● **Data in this exercise**
Definition MSI_LLC_csv : string := bom +:+ (crlf "EventNum , Event                  ,            ,                  ,                      ,            ,                  ,                  ,                        ,                        , 
0        , GetS                   ,            ,                  ,                      ,            ,                  ,                  ,                        ,                        , 
1        , GetM                   ,            ,                  ,                      ,            ,                  ,                  ,                        ,                        , 
2        , Replacement            ,            ,                  ,                      ,            ,                  ,                  ,                        ,                        , 
3        , PutM_fromOwner         ,            ,                  ,                      ,            ,                  ,                  ,                        ,                        , 
4        , PutM_fromNonOwner      ,            ,                  ,                      ,            ,                  ,                  ,                        ,                        , 
5        , Data_fromLowerInterface,            ,                  ,                      ,            ,                  ,                  ,                        ,                        , 
6        , Data_fromUpperInterface,            ,                  ,                      ,            ,                  ,                  ,                        ,                        , 
7        , Own_Invalidation       ,            ,                  ,                      ,            ,                  ,                  ,                        ,                        , 
         ,                        ,            ,                  ,                      ,            ,                  ,                  ,                        ,                        , 
ActionNum, Action                 ,            ,                  ,                      ,            ,                  ,                  ,                        ,                        , 
0        , Stall                  ,            ,                  ,                      ,            ,                  ,                  ,                        ,                        , 
1        , GetData                ,            ,                  ,                      ,            ,                  ,                  ,                        ,                        , 
2        , SendData               ,            ,                  ,                      ,            ,                  ,                  ,                        ,                        , 
3        , SaveData               ,            ,                  ,                      ,            ,                  ,                  ,                        ,                        , 
4        , SetOwner               ,            ,                  ,                      ,            ,                  ,                  ,                        ,                        , 
5        , ClearOwner             ,            ,                  ,                      ,            ,                  ,                  ,                        ,                        , 
6        , IssueInv               ,            ,                  ,                      ,            ,                  ,                  ,                        ,                        , 
7        , WriteBack              ,            ,                  ,                      ,            ,                  ,                  ,                        ,                        , 
8        , Fault                  ,            ,                  ,                      ,            ,                  ,                  ,                        ,                        , 
         ,                        ,            ,                  ,                      ,            ,                  ,                  ,                        ,                        , 
StateNum , State                  ,            ,                  ,                      ,            ,                  ,                  ,                        ,                        , 
0        , N                      ,            ,                  ,                      ,            ,                  ,                  ,                        ,                        , 
1        , NIorS_d                ,            ,                  ,                      ,            ,                  ,                  ,                        ,                        , 
2        , NM_d                   ,            ,                  ,                      ,            ,                  ,                  ,                        ,                        , 
3        , IorS                   ,            ,                  ,                      ,            ,                  ,                  ,                        ,                        , 
4        , M                      ,            ,                  ,                      ,            ,                  ,                  ,                        ,                        , 
5        , IorS_d                 ,            ,                  ,                      ,            ,                  ,                  ,                        ,                        , 
6        , IorS_a                 ,            ,                  ,                      ,            ,                  ,                  ,                        ,                        , 
7        , N_d                    ,            ,                  ,                      ,            ,                  ,                  ,                        ,                        , 
8        , N_a                    ,            ,                  ,                      ,            ,                  ,                  ,                        ,                        , 
         ,                        ,            ,                  ,                      ,            ,                  ,                  ,                        ,                        , 
State    , stable                 , isDataValid, GetS             , GetM                 , Replacement, PutM_fromOwner   , PutM_fromNonOwner, Data_fromLowerInterface, Data_fromUpperInterface, Own_Invalidation
N        , 1                      , 0          , GetData/NIorS_d  , GetData/SetOwner/NM_d,            , Fault/           ,, Fault/                 , Fault/                 , Fault/
NIorS_d  , 0                      , 1          , Stall/           , Stall/               , Stall/     , Fault/           , Fault/           , Fault/                 , SendData/IorS          , Fault/
NM_d     , 0                      , 1          , Stall/           , Stall/               , Stall/     , Fault/           , Fault/           , Fault/                 , SendData/M             , Fault/
IorS     , 1                      , 1          , SendData/        , SendData/SetOwner/M  , IssueInv/  , Fault/           ,                  , Fault/                 , Fault/                 , WriteBack/N
M        , 1                      , 1          , ClearOwner/IorS_d, SetOwner/            , IssueInv/  , ClearOwner/IorS_d,                  , SaveData/IorS_a        , Fault/                 , ClearOwner/N_d
IorS_d   , 0                      , 1          , Stall/           , Stall/               , Stall/     , Stall/           ,                  , SaveData/IorS          , Fault/                 , N_d
IorS_a   , 0                      , 1          , ClearOwner/IorS  , Stall/               , Stall/     , ClearOwner/IorS  ,                  , Fault/                 , Fault/                 , WriteBack/N_a
N_d      , 0                      , 1          , Stall/           , Stall/               , Stall/     , Fault/           ,                  , WriteBack/N            , Fault/                 , Fault/
N_a      , 0                      , 1          , ClearOwner/N     , Stall/               , Stall/     , ClearOwner/N     ,                  , Fault/                 , Fault/                 , Fault/").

● **Task statement**
For this exercise, repeat each line of the listing exactly.

● **Problem solution**
Definition MSI_LLC_csv : string := bom +:+ (crlf "EventNum , Event                  ,            ,                  ,                      ,            ,                  ,                  ,                        ,                        , 
0        , GetS                   ,            ,                  ,                      ,            ,                  ,                  ,                        ,                        , 
1        , GetM                   ,            ,                  ,                      ,            ,                  ,                  ,                        ,                        , 
2        , Replacement            ,            ,                  ,                      ,            ,                  ,                  ,                        ,                        , 
3        , PutM_fromOwner         ,            ,                  ,                      ,            ,                  ,                  ,                        ,                        , 
4        , PutM_fromNonOwner      ,            ,                  ,                      ,            ,                  ,                  ,                        ,                        , 
5        , Data_fromLowerInterface,            ,                  ,                      ,            ,                  ,                  ,                        ,                        , 
6        , Data_fromUpperInterface,            ,                  ,                      ,            ,                  ,                  ,                        ,                        , 
7        , Own_Invalidation       ,            ,                  ,                      ,            ,                  ,                  ,                        ,                        , 
         ,                        ,            ,                  ,                      ,            ,                  ,                  ,                        ,                        , 
ActionNum, Action                 ,            ,                  ,                      ,            ,                  ,                  ,                        ,                        , 
0        , Stall                  ,            ,                  ,                      ,            ,                  ,                  ,                        ,                        , 
1        , GetData                ,            ,                  ,                      ,            ,                  ,                  ,                        ,                        , 
2        , SendData               ,            ,                  ,                      ,            ,                  ,                  ,                        ,                        , 
3        , SaveData               ,            ,                  ,                      ,            ,                  ,                  ,                        ,                        , 
4        , SetOwner               ,            ,                  ,                      ,            ,                  ,                  ,                        ,                        , 
5        , ClearOwner             ,            ,                  ,                      ,            ,                  ,                  ,                        ,                        , 
6        , IssueInv               ,            ,                  ,                      ,            ,                  ,                  ,                        ,                        , 
7        , WriteBack              ,            ,                  ,                      ,            ,                  ,                  ,                        ,                        , 
8        , Fault                  ,            ,                  ,                      ,            ,                  ,                  ,                        ,                        , 
         ,                        ,            ,                  ,                      ,            ,                  ,                  ,                        ,                        , 
StateNum , State                  ,            ,                  ,                      ,            ,                  ,                  ,                        ,                        , 
0        , N                      ,            ,                  ,                      ,            ,                  ,                  ,                        ,                        , 
1        , NIorS_d                ,            ,                  ,                      ,            ,                  ,                  ,                        ,                        , 
2        , NM_d                   ,            ,                  ,                      ,            ,                  ,                  ,                        ,                        , 
3        , IorS                   ,            ,                  ,                      ,            ,                  ,                  ,                        ,                        , 
4        , M                      ,            ,                  ,                      ,            ,                  ,                  ,                        ,                        , 
5        , IorS_d                 ,            ,                  ,                      ,            ,                  ,                  ,                        ,                        , 
6        , IorS_a                 ,            ,                  ,                      ,            ,                  ,                  ,                        ,                        , 
7        , N_d                    ,            ,                  ,                      ,            ,                  ,                  ,                        ,                        , 
8        , N_a                    ,            ,                  ,                      ,            ,                  ,                  ,                        ,                        , 
         ,                        ,            ,                  ,                      ,            ,                  ,                  ,                        ,                        , 
State    , stable                 , isDataValid, GetS             , GetM                 , Replacement, PutM_fromOwner   , PutM_fromNonOwner, Data_fromLowerInterface, Data_fromUpperInterface, Own_Invalidation
N        , 1                      , 0          , GetData/NIorS_d  , GetData/SetOwner/NM_d,            , Fault/           ,, Fault/                 , Fault/                 , Fault/
NIorS_d  , 0                      , 1          , Stall/           , Stall/               , Stall/     , Fault/           , Fault/           , Fault/                 , SendData/IorS          , Fault/
NM_d     , 0                      , 1          , Stall/           , Stall/               , Stall/     , Fault/           , Fault/           , Fault/                 , SendData/M             , Fault/
IorS     , 1                      , 1          , SendData/        , SendData/SetOwner/M  , IssueInv/  , Fault/           ,                  , Fault/                 , Fault/                 , WriteBack/N
M        , 1                      , 1          , ClearOwner/IorS_d, SetOwner/            , IssueInv/  , ClearOwner/IorS_d,                  , SaveData/IorS_a        , Fault/                 , ClearOwner/N_d
IorS_d   , 0                      , 1          , Stall/           , Stall/               , Stall/     , Stall/           ,                  , SaveData/IorS          , Fault/                 , N_d
IorS_a   , 0                      , 1          , ClearOwner/IorS  , Stall/               , Stall/     , ClearOwner/IorS  ,                  , Fault/                 , Fault/                 , WriteBack/N_a
N_d      , 0                      , 1          , Stall/           , Stall/               , Stall/     , Fault/           ,                  , WriteBack/N            , Fault/                 , Fault/
N_a      , 0                      , 1          , ClearOwner/N     , Stall/               , Stall/     , ClearOwner/N     ,                  , Fault/                 , Fault/                 , Fault/").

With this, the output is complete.